As the book opens, Chaz and Joey Perrone are enjoying their second wedding anniversary by taking a cruise that is about to return them to Port Lauderdale. But there's a problem! Despite experiencing great sexual energy, Joey finds herself unexpectedly not enjoying the bliss that such a trip might suggest. Clearly, something's very wrong with her marriage . . . and she doesn't have a clue!
The rest of the book develops for her the reasons why Chaz married her and why the marriage suddenly soured for him. Once she realizes what's been going on, she also wants revenge. What ensues is one of the funniest and most original turning-of-the-tables you can imagine. In the process, Joey learns a lot about herself and what she really wants from life.
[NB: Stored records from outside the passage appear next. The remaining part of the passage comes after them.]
(** The predicate of a property that reads a class alone; [None] for a quiescence property. *)
Definition safetyViolation (prop : smt_property) : option (marking_state → option name_marking → result property_error bool) :=
  match prop with
  | PlaceBound p bound | BranchPlaceBound p bound => Some (λ m _, Ok (bound <? ms_tokens p m))
  | Unreachable ps => Some (λ m _, Ok (forallb (λ p, ms_hasTokens p m) ps))
  | MutualExclusion p1 p2 => Some (λ m _, Ok (ms_hasTokens p1 m && ms_hasTokens p2 m))
  | NameAligned ps => Some (λ _ names, let* n := requireNames names prop in Ok (negb (aligned (place_name <$> ps) n)))
  | DeadlockFree | TerminatesAtSink | JoinedOrDeadLettered _ | QuiescentCount _ _ _ _ | QuiescentNameAligned _ => None
  end.

Definition anySinkMarked (m : marking_state) (sinks : list place) : bool :=
  let sinkNames := set_of (place_name <$> sinks) in
  existsb (λ p, bool_decide (place_name p ∈ sinkNames)) (placesWithTokens m).

(** [firstWhere]; [None] is [-1]. *)
Fixpoint first_where {E} (pred : nat → result E bool) (l : list nat) : result E (option nat) :=
  match l with
  | [] => Ok None
  | i :: l => let* b := pred i in if b then Ok (Some i) else first_where pred l
  end.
As usual, Mr. Hiaasen draws imaginatively on the themes of how greed and self-interest cause people to lead artificial lives that threaten both the environment . . . and ultimately all of us. There's a brilliant symbol involving a deformed snake that makes this book haunting as well as humorous. Snakes also play symbolic roles in other parts of the story. Remember the garden of Eden whenever you read about a snake in this book.
The book does a superb job of helping many of its characters develop and grow based on their experiences. I thought that the evolution of the character named "Tool" was especially well done. Tool goes from being someone who blindly follows orders to someone who takes responsibility for his choices, and makes better ones than those who have been ordering him around. Joey, Ricca, Corbett, Karl, and Chaz also experience meaningful changes as they come to appreciate what they have done.
For long-time fans of Mr. Hiaasen's writing, you will be pleased to meet two old friends in this book.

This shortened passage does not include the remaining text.